- Born: Stratfield Mortimer, Berkshire, England
- Baptised: 1725
- Died: 8 November 1791 (aged 65–66)
- Education: Oriel College, Oxford; All Souls College, Oxford;

= Thomas Bever (lawyer) =

English lawyer and legal writer

Thomas Bever (baptised 1725 – 8 November 1791) was an English lawyer and legal writer. He is known also as an antiquarian scholar and patron.

==Life==
Bever was born at Stratfield Mortimer, Berkshire, the son of Thomas Bever and his wife Ann. He was educated at Oriel College, Oxford, where he graduated B.A. 21 April 1748. At All Souls College, where he became a Fellow, he graduated bachelor of law (B.C.L.) 3 July 1753, and doctor 5 April 1758. He was admitted to Doctors' Commons 21 November 1758. He was promoted to be judge of the Cinque Ports, and chancellor of two dioceses, Lincoln and Bangor.
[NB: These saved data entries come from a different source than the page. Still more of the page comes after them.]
Lemma NoDup_tags_replace_row k NEW (l : list users.row) :
  NoDup (map users.id l) ->
  NoDup (map users.rfid_tag l) ->
  users.rfid_tag NEW ∉ map users.rfid_tag (other_rows users.id k l) ->
  NoDup (map users.rfid_tag (replace_row users.id k NEW l)).
Proof.
  induction l as [|r l IH]; simpl; [done|].
  intros Hid Htag Hnew.
  apply NoDup_cons in Hid as [Hr Hid]. apply NoDup_cons in Htag as [Ht Htag].
  unfold other_rows, delete_row in Hnew. simpl in Hnew.
  destruct (bool_decide (users.id r = k)) eqn:E; simpl in Hnew |- *.
  - apply bool_decide_eq_true in E. subst k.
    fold (delete_row users.id (users.id r) l) in Hnew.
    fold (other_rows users.id (users.id r) l) in Hnew.
    rewrite other_rows_no_key_id in Hnew by done.
    fold (replace_row users.id (users.id r) NEW l).
    rewrite replace_row_no_key by done.
    by apply NoDup_cons.
  - fold (delete_row users.id k l) in Hnew.
    fold (other_rows users.id k l) in Hnew.
    apply not_elem_of_cons in Hnew as [Hne Hnew].
    fold (replace_row users.id k NEW l).
    apply NoDup_cons. split; [|by apply IH].
    intros Hin. apply list_elem_of_fmap in Hin as (r' & Hr' & Hin).
    unfold replace_row in Hin.
    apply list_elem_of_fmap in Hin as (r0 & -> & Hin).
    destruct (bool_decide (users.id r0 = k)); [congruence|].
    apply Ht. apply list_elem_of_fmap. by exists r0.
Qed.

Lemma Forall_replace_row {R : Type} (key : R -> Z) (P : R -> Prop) k NEW l :
  P NEW -> Forall P l -> Forall P (replace_row key k NEW l).
Proof.
  intros HN Hl. unfold replace_row. apply Forall_map.
  eapply Forall_impl; [exact Hl|]. intros r Hr. simpl.
  by destruct (bool_decide (key r = k)).
Qed.

Lemma Forall_delete_row {R : Type} (key : R -> Z) (P : R -> Prop) k l :
  Forall P l -> Forall P (delete_row key k l).
Proof.
  intros Hl. unfold delete_row. rewrite Forall_forall in Hl.
  apply Forall_forall. intros r Hr.
  apply list_elem_of_In, filter_In in Hr as [Hr _].
  by apply Hl, list_elem_of_In.
Qed.
(** C6: a numeric-named directory directly under a local root whose name is
    no folder ID of the manifest has its folder-level DELETE item in the plan,
    and every item of that folder is a DELETE item; DELETE items belong to
    such local folders only, every other item belongs to a folder of the
    manifest, so no folder ID has both kinds of item; and under a manifest
    whose folder IDs are numeric, as the host builds it, no DELETE item shares
    its key with another item. *)
Theorem build_plan_delete_candidates plan :
  build_plan sha256_hex self fs = inr plan ->
  (forall base d,
     base = assets_path self \/ base = mods_path self ->
     is_dir fs base = true -> parent d = base -> d <> base ->
     is_dir fs d = true -> isdigit (basename d) = true ->
     ~ manifest_folder self (basename d) ->
     (exists it, it ∈ plan /\ lvl it = folder /\ act it = DELETE /\
                 key it = "(delete)/" +:+ basename d /\
                 rel_folder (entry it) = basename d) /\
     (forall it, it ∈ plan -> rel_folder (entry it) = basename d -> act it = DELETE)) /\
  (forall it, it ∈ plan -> act it = DELETE ->
     ~ manifest_folder self (rel_folder (entry it)) /\
     exists base d,
       (base = assets_path self \/ base = mods_path self) /\
       parent d = base /\ d <> base /\ is_dir fs d = true /\
       isdigit (basename d) = true /\ basename d = rel_folder (entry it)) /\
  (forall it, it ∈ plan -> act it <> DELETE -> manifest_folder self (rel_folder (entry it))) /\
  (forall a b, a ∈ plan -> b ∈ plan -> act a = DELETE -> act b <> DELETE ->
     rel_folder (entry a) <> rel_folder (entry b)) /\
  ((forall k e, (k, e) ∈ _index self -> isdigit (rel_folder e) = true) ->
   forall a b, a ∈ plan -> b ∈ plan -> act a = DELETE -> act b <> DELETE ->
     key a <> key b).
Proof.
  intros Hplan.
  assert (Hdel : forall it, it ∈ plan -> act it = DELETE ->
            ~ manifest_folder self (rel_folder (entry it)) /\
            (exists rest, key it = "(" +:+ rest) /\
            exists base d,
              (base = assets_path self \/ base = mods_path self) /\
              parent d = base /\ d <> base /\ is_dir fs d = true /\
              isdigit (basename d) = true /\ basename d = rel_folder (entry it)).
  { intros it Hin Hact.
    apply (elem_of_plan plan it Hplan) in Hin
      as [(gid & files & items & Hget & Hpg & Hit)|(gid & ia & im & Ha & Hm & Hgid & Hmiss & Hit)].
    - exfalso. destruct (plan_group_inv _ _ _ Hpg) as (kids & -> & Hall).
      apply elem_of_cons in Hit as [->|Hit].
      + cbn in Hact.
        assert (Hne : act <$> kids <> []).
        { destruct (groups_get_files _ _ Hget) as [Hfiles _].
          pose proof (Forall2_length _ _ _ Hall) as Hlen.
          intros Hnil. apply (f_equal length) in Hnil. rewrite length_fmap in Hnil.
          apply Hfiles. destruct files; [reflexivity | simpl in *; lia]. }
        unfold folder_action in Hact. repeat case_decide; discriminate.
      + destruct (kid_spec _ _ _ _ Hget Hall Hit) as (_ & _ & _ & _ & _ & Hcl).
        apply classify_file_action_spec in Hcl as (_ & _ & _ & Hnd). contradiction.
    - apply delete_items_spec in Hit as (_ & Hrel & _ & Hkey). rewrite Hrel.
      split; [rewrite <- in_groups_manifest, Hmiss; discriminate|].
      split; [exact Hkey|].
      apply elem_of_union in Hgid as [Hgid|Hgid].
      + apply (local_ids_under_spec _ _ Ha) in Hgid as (_ & d & ? & ? & ? & ? & ?).
        exists (assets_path self), d. auto 10.
      + apply (local_ids_under_spec _ _ Hm) in Hgid as (_ & d & ? & ? & ? & ? & ?).
        exists (mods_path self), d. auto 10. }
  split; [|split; [|split; [|split]]].
  - intros base d Hbase Hbdir Hparent Hne Hddir Hdig Hnot.
    split.
    + pose proof Hplan as Hinv.
      apply build_plan_inv in Hinv as (per_group & ia & im & _ & Ha & Hm & _).
      exists {| key := "(delete)/" +:+ basename d; entry := folder_entry (basename d);
                target := pjoin (assets_path self) (basename d); act := DELETE;
                lvl := folder |}.
      split; [|cbn; auto].
      apply (elem_of_plan _ _ Hplan). right. exists (basename d), ia, im.
      split; [exact Ha|]. split; [exact Hm|].
      split; [|split; [|apply delete_items_head]].
      * apply elem_of_union.
        destruct Hbase as [->| ->]; [left; apply (local_ids_under_spec _ _ Ha)
                                    |right; apply (local_ids_under_spec _ _ Hm)];
          (split; [exact Hbdir|]; exists d; auto).
      * destruct (in_groups (basename d) (_group_index self)) eqn:Hg; [|reflexivity].
        exfalso. apply Hnot, in_groups_manifest, Hg.
    + intros it Hin Hrel. destruct (decide (act it = DELETE)) as [Hd|Hnd]; [exact Hd|].
      exfalso. apply Hnot. rewrite <- Hrel.
      apply (kept_item_spec plan it Hplan Hin Hnd).
  - intros it Hin Hact. destruct (Hdel it Hin Hact) as (? & _ & ?). auto.
  - intros it Hin Hact. apply (kept_item_spec plan it Hplan Hin Hact).
  - intros a b Ha Hb Hda Hnb Heq.
    destruct (Hdel a Ha Hda) as (Hnot & _). apply Hnot. rewrite Heq.
    apply (kept_item_spec plan b Hplan Hb Hnb).
  - intros Hnum a b Ha Hb Hda Hnb Heq.
    destruct (Hdel a Ha Hda) as (_ & (rest & Hka) & _).
    destruct (kept_item_spec plan b Hplan Hb Hnb) as ((k & e & Hin & Hrel) & Hkb).
    destruct Hkb as (c & rest' & Hkb & Hc); [rewrite <- Hrel; eapply Hnum, Hin|].
    rewrite Hka, Hkb in Heq. cbn in Heq. injection Heq as <- _. discriminate Hc.
Qed.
Bever became Admiralty Advocate in 1788. He died at his house in Doctors' Commons on 8 November 1791, unmarried. He was buried in Stratfield Mortimer church, where there was a mural monument in the chancel to his memory.

==Legal lectures and writings==
In 1762, Bever delivered a course of lectures on civil law at the University of Oxford. Herbert Jenner, the Regius Professor in the subject, gave them his blessing, as did the vice-chancellor. Jenner's appointment in 1753 had been political, backed by the Duke of Newcastle, and he has been regarded as ignorant of the law; he pleaded ill-health, in allowing Bever to deputise for him. Bever, on the other hand, was a follower and supporter of William Blackstone, who had been lecturing at Oxford on the English common law. The lectures, though never very popular, continued for some years. Among Oxford students who heard both Blackstone and Bever lecture, and a future judge, was William Scott.

In 1766, Bever published A Discourse on the Study of Jurisprudence, and on the Civil Law, being an Introduction to a Course of Lectures, but lacked support for the publication of his lecture series. In 1781, he brought out a volume The History of the Legal Policy of the Roman State; and of the rise, progress, and extent of the Roman Laws, which remained an unfinished work.

==Other interests==
In 1752, Andrew Ducarel took a holiday in Normandy with Bever as a companion. It resulted in Ducarel's book A Tour through Normandy (1754). In the mid-1750s, Bever was cataloguing the Codrington Library at All Souls College.

Bever was a bibliophile already as a young man. He took an interest in music and the fine arts: Sherwin the engraver received Bever's patronage; and the copying of the religious music of Orlando di Lasso had his support, a project carried out by Robert Didsbury in 1785. Bever composed an oratorio, Hercules, and was a friend of Charles Burney.

==Legacy==
Bever left legal manuscripts to John Loveday the younger, and musical manuscripts to the singer John Hindle. His will shows other bequests, such as a harpsichord and music by Handel to James Bartleman. A large music library, which was soon broken up, included English composers, with a substantial collection of manuscripts by Henry Purcell, and music by Phocion Henley that Bever himself had copied.